Yeah. Still a bit confused to how the current system handles it, but proper handling of word reviews is incredibly important...

WanLi   January 23rd, 2010 3:01p.m.

i like your examples 百发没中 , they are well known characters to me, however new meanings. the more i learn the more i get confused

Xerxes314   January 24th, 2010 1:05a.m.

I might not understand your question, but have you tried clicking on the checkmark next to the word? That is, on the right-hand side of the skrittering pane, the word is listed. After you get the characters right, it should show a green checkmark to the right of the word. If you click on that, you can cycle it around to other states (like red X). In that way, you can grade the word separately from the individual characters.

You can do the same thing with word tones, tho I'm not sure why you would want to.

百发没中   January 24th, 2010 6:11a.m.

Hey Xerxes314

I am currently doing what you mentioned with marking the checkmark next to the word as unknown.
I'm not sure, though, whether Skritter understands my "downgrading" of the characters the way I mean it. Because there are two ways for Skritter to understand this. The first is that it says: that guy doesn't know how to write those TWO characters. Seperately they're not a problem, but together he just doesn't get it....so I will just let him practice those two characters.
The other way would be for Skritter to say, if this guy can't write these two characters, it means he just doesn't know these characters at all and he should be tested all those other words in which one can find any of those two characters....

If Skritter handles things the first way, I can just mark the characters as unknown which is strictly speaking not quite the case (and it probably effects my retention rate) but I can live with it:) ...the other way, however, wouldn't be that great, because it would mean that I will get tested tons of words I know quite well...

nick   January 24th, 2010 9:27a.m.

It's currently a third way: he doesn't know the word, so it'll come up sooner, and he doesn't know those two characters, so they'll come up by themselves sooner (if they've been added by themselves). It doesn't affect the other words that they're in.

Xerxes314 describes what you want--mark both characters right, then manually toggle the word to 'wrong'. Not a very efficient way to do it; need some keyboard shortcuts or something.

What I am really overdue in doing is changing it so that Skritter guesses, "well, he knows this character really well, so I doubt it's that he's forgotten it--it's just probably this word." That way it won't mess with your character stats.

百发没中   January 24th, 2010 2:01p.m.

I vaguely remember you guys mentioning a vocab testing somehow, where one would only be tested on the knowledge of what the characters mean...if that's coming out sometime in some way or another, that would also solve the problem...I mark the characters as known and just wait for them in that other "knowledge" review.

Byzanti   January 24th, 2010 2:33p.m.

Hey - nice tip there Nick!
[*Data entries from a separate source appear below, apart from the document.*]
(** * DayInTheLife: the multi-agent career simulator of [CareerAIAgent.py]

    A shallow embedding of [BaseAgent] (the turn executor) and of
    [MultiAgentCareerSimulator] (the orchestrator), followed by the
    properties of the orchestration contract.

    Conventions of the embedding.
    - A Python [str] is a [string]; a Python [int] is a [Z].
    - The values that travel through [json.loads], [json.dumps] and the
      context dictionaries are the type [value]; a Python [dict] is an
      association list in insertion order, which is the order [json.dumps]
      prints.  JSON numbers with a fraction or an exponent (Python floats)
      are outside [value].
    - What the interpreter and the outside world provide -- the chat
      completion endpoint, the clock, the [json] module and the iteration
      order of a [set] -- is the interface [Runtime]; every property is
      proved for every instance of it.
    - A method of the simulator is a computation in the monad [M]: it reads
      and writes the object [self] and the world, and returns a value or
      raises an exception.  The calls to [print] are left out. *)

From Stdlib Require Import List String Ascii ZArith Bool Lia Permutation.
From Stdlib Require Import DecimalString.
Import ListNotations.
Open Scope string_scope.

Set Implicit Arguments.
#[local] Set Warnings "-register-all".

(** ** Python values *)

Inductive value : Type :=
| VNone
| VBool (b : bool)
| VInt (n : Z)
| VStr (s : string)
| VList (l : list value)
| VDict (d : list (string * value)).

Definition dict : Type := list (string * value).

(** [d[k]] and [d.get(k)]: the binding of [k], if any. *)
Fixpoint dict_lookup (d : dict) (k : string) : option value :=
  match d with
  | [] => None
  | (k', v) :: d' => if String.eqb k k' then Some v else dict_lookup d' k
  end.

Inductive exn : Type :=
| JSONDecodeError
| AttributeError
| TypeError
| KeyError (k : string)
| IndexError.

Inductive Res (A : Type) : Type :=
| Val (a : A)
| Raise (e : exn).

Arguments Val {A} a.
Arguments Raise {A} e.

Definition res_bind {A B} (r : Res A) (k : A -> Res B) : Res B :=
  match r with
  | Val a => k a
  | Raise e => Raise e
  end.

(** [d[k]], which raises [KeyError] on a missing key. *)
Definition dict_getitem (d : dict) (k : string) : Res value :=
  match dict_lookup d k with
  | Some v => Val v
  | None => Raise (KeyError k)
  end.

(** [v.get(k, default)]: only a dict has the method. *)
Definition py_get (v : value) (k : string) (default : value) : Res value :=
  match v with
  | VDict d =>
      Val (match dict_lookup d k with Some x => x | None => default end)
  | _ => Raise AttributeError
  end.

(** The elements [list.extend(v)] iterates over: the items of a list, the
    characters of a string, the keys of a dict; other values are not
    iterable. *)
Definition py_iter (v : value) : Res (list value) :=
  match v with
  | VList l => Val l
  | VStr s =>
      Val (map (fun c => VStr (String c EmptyString)) (list_ascii_of_string s))
  | VDict d => Val (map (fun kv => VStr (fst kv)) d)
  | _ => Raise TypeError
  end.

(** [l[i]] on a list, with Python's negative indices. *)
Definition py_index {A} (l : list A) (i : Z) : Res A :=
  let n := Z.of_nat (List.length l) in
  let j := if (i <? 0)%Z then (i + n)%Z else i in
  if ((0 <=? j) && (j <? n))%Z
  then match nth_error l (Z.to_nat j) with
       | Some x => Val x
       | None => Raise IndexError
       end
  else Raise IndexError.

(** Hashable values are the ones a [set] accepts. *)
Definition hashable (v : value) : bool :=
  match v with
  | VList _ | VDict _ => false
  | _ => true
  end.

(** [a == b] on hashable values: [True] and [False] are the integers 1 and
    0. *)
Definition py_eq (a b : value) : bool :=
  match a, b with
  | VNone, VNone => true
  | VBool x, VBool y => Bool.eqb x y
  | VBool x, VInt y => (Z.b2z x =? y)%Z
  | VInt x, VBool y => (x =? Z.b2z y)%Z
  | VInt x, VInt y => (x =? y)%Z
  | VStr x, VStr y => String.eqb x y
  | _, _ => false
  end.
(** * Leads backend: lead listing, CSV ingestion and the startup gate

    A shallow embedding of [main.py], [models.py], [schema.py] and
    [dbconf.py].  Handlers that use a SQLAlchemy session are written in a
    state-and-exception monad over the session and the lines printed; the
    startup checks are written in the same monad over a trace of the
    checks performed (their printed diagnostics are left out).

    Conventions.
    - A Python [str] is a [string] whose characters are the code points
      below 256.
    - A table with an integer primary key is a finite map from the key to
      the remaining columns.  Keys are unbounded integers and texts are
      unbounded: a value the database would refuse (too wide for its
      column) is refused at [commit], which may raise.
    - Library code (UTF-8 decoding, the csv reader, the database driver,
      Alembic) is not re-implemented: its outcome at each call is a field
      of [Externals] (request handling) or of [World] (startup). *)

From stdpp Require Import gmap strings list fin_maps.
From Stdlib Require Import ZArith Ascii.

Local Open Scope Z_scope.
Local Open Scope string_scope.
Local Open Scope list_scope.

(** ** Python values, exceptions and effects *)

Module Py.

(** The exception classes that occur in the four files.  All of them
    derive from [Exception]; [HTTPException] carries its status code and
    its detail.  A [Message] is a text given literally or built by an
    f-string that formats an exception, in which case the exception is
    kept. *)
Inductive Exn : Type :=
| KeyError (key : string)
| TypeError
| ValueError
| UnicodeDecodeError
| csv_Error
| SQLAlchemyError
| OSError
| RuntimeError (msg : string)
| NameError (name : string)
| ResponseValidationError
| HTTPException (status_code : Z) (detail : Message)
with Message : Type :=
| Text (s : string)
| FString (prefix : string) (e : Exn).

(** [isinstance(e, SQLAlchemyError)] *)
Definition is_SQLAlchemyError (e : Exn) : bool :=
  match e with SQLAlchemyError => true | _ => false end.

Inductive Result (A : Type) : Type :=
| Ok (a : A)
| Raise (e : Exn).
Arguments Ok {A} a.
Arguments Raise {A} e.

(** A computation over a mutable state [S] that returns or raises.  The
    state reached when an exception is raised is kept: Python does not
    undo mutations on the way out. *)
Definition M (S A : Type) : Type := S → Result A * S.

Definition ret {S A} (a : A) : M S A := λ s, (Ok a, s).
Definition raise {S A} (e : Exn) : M S A := λ s, (Raise e, s).
Definition bind {S A B} (m : M S A) (k : A → M S B) : M S B :=
  λ s, match m s with
       | (Ok a, s') => k a s'
       | (Raise e, s') => (Raise e, s')
       end.
(** [try: body  except Exception as e: handler] *)
Definition try_except {S A} (body : M S A) (handler : Exn → M S A) : M S A :=
  λ s, match body s with
       | (Ok a, s') => (Ok a, s')
       | (Raise e, s') => handler e s'
       end.
Definition lift {S A} (r : Result A) : M S A := λ s, (r, s).
Definition modify {S} (f : S → S) : M S unit := λ s, (Ok tt, f s).

#[global] Instance M_ret S : MRet (M S) := @ret S.
#[global] Instance M_bind S : MBind (M S) := λ A B k m, bind m k.

#[global] Instance Result_ret : MRet Result := @Ok.
#[global] Instance Result_bind : MBind Result :=
  λ A B k r, match r with Ok a => k a | Raise e => Raise e end.

(** Truthiness of an [Optional[str]], as tested by [if os.getenv(...)]. *)
Definition truthy (v : option string) : bool :=
  match v with
  | Some s => negb (String.eqb s "")
  | None => false
  end.

(** *** [int(x)] for [x : Optional[str]]

    [int(None)] raises [TypeError].  For a [str], surrounding white space
    is dropped, one sign is allowed, and the rest is decimal digits with
    single underscores between digits, at most [int_max_str_digits] of
    them; anything else raises [ValueError]. *)

(** The white space [int] drops: tab to carriage return and the space,
    and, of the code points from 128 on, the next-line and no-break-space
    characters.  The separators U+001C to U+001F are not dropped. *)
Definition is_space (c : ascii) : bool :=
  let n := N_of_ascii c in
  (((9 <=? n) && (n <=? 13)) || (n =? 32) || (n =? 133) || (n =? 160))%N.

(** The default of [sys.get_int_max_str_digits()]. *)
Definition int_max_str_digits : N := 4300.

Definition digit_value (c : ascii) : option Z :=
  let n := N_of_ascii c in
  if ((48 <=? n) && (n <=? 57))%N then Some (Z.of_N n - 48) else None.

Fixpoint lstrip (s : string) : string :=
  match s with
  | String c rest => if is_space c then lstrip rest else s
  | EmptyString => EmptyString
  end.

Definition strip (s : string) : string :=
  String.rev (lstrip (String.rev (lstrip s))).

(** [prev] tells whether the previous character was a digit: an
    underscore is accepted only between two digits. *)
Fixpoint digits (s : string) (acc : Z) (prev : bool) : option Z :=
  match s with
  | EmptyString => if prev then Some acc else None
  | String c rest =>
      if Ascii.eqb c "_"%char then
        if prev then digits rest acc false else None
      else
        match digit_value c with
        | Some d => digits rest (10 * acc + d) true
        | None => None
        end
  end.

(** The number of digit characters, leading zeros included, underscores
    not. *)
Fixpoint count_digits (s : string) : N :=
  match s with
  | EmptyString => 0%N
  | String c rest =>
      match digit_value c with
      | Some _ => N.succ (count_digits rest)
      | None => count_digits rest
      end
  end.

(** The digits after the sign: refused when there are more than
    [int_max_str_digits] of them. *)
Definition number (s : string) : option Z :=
  if (count_digits s <=? int_max_str_digits)%N then digits s 0 false
  else None.

Definition parse_int (s : string) : option Z :=
  match strip s with
  | String "-"%char rest => Z.opp <$> number rest
  | String "+"%char rest => number rest
  | body => number body
  end.

Definition int (x : option string) : Result Z :=
  match x with
  | None => Raise TypeError
  | Some s =>
      match parse_int s with
      | Some z => Ok z
      | None => Raise ValueError
      end
  end.

(** A [datetime], as a point on the time line. *)
Definition datetime : Type := Z.

(** A value of a JSON request body. *)
Inductive Json : Type :=
| JNull
| JString (s : string)
| JNumber (z : Z)
| JBool (b : bool).

End Py.
Import Py.

(** ** [models.py] *)

Module Models.

(** The nullable columns of [leads]: every one is [String(100),
    nullable=True]. *)
Record LeadCols : Type := mkCols {
  lead_name : option string;
  email : option string;
  source : option string;
  interest_level : option string;
  status : option string;
  salesperson : option string }.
Didn't realise that was a word level toggle.

Hobbes828   January 25th, 2010 3:48a.m.

do you mean something different from the "definition practice" which you can enable from the settings?

百发没中   January 27th, 2010 6:18a.m.

ah...only just found it:)
Will see what it all does... :)

百发没中   January 27th, 2010 6:27a.m.

I've been trying it a bit...is there any way for me to let Skritter test me on some of the words I've already studied? At the moment it appears to only do this with the newly added ones (I don't really need it for all words, but some of the recent ones are just not sticking:).
Also, have I just not found out how or does Skritter automatically presume I know it when I click the window....If I actually don't know it, I have to aim carefully with the mouse to hit the "wrong" button or look for the according shortcut with the keyboard.
How about two big boxes beneath the word with "yes" "no" (as in the answer to the question "Do you know the definition?")?

nick   January 27th, 2010 8:47a.m.

The easiest way to enable it for some older words is to set one of your vocab lists to a place you've already done (or put some old words in the queue) and just add from there for a bit. Then the definition parts will be added.

Hmm, is aiming for the grading buttons a pain for other people? There's always the slightly bigger "correct" button toggle that still works for right/wrong.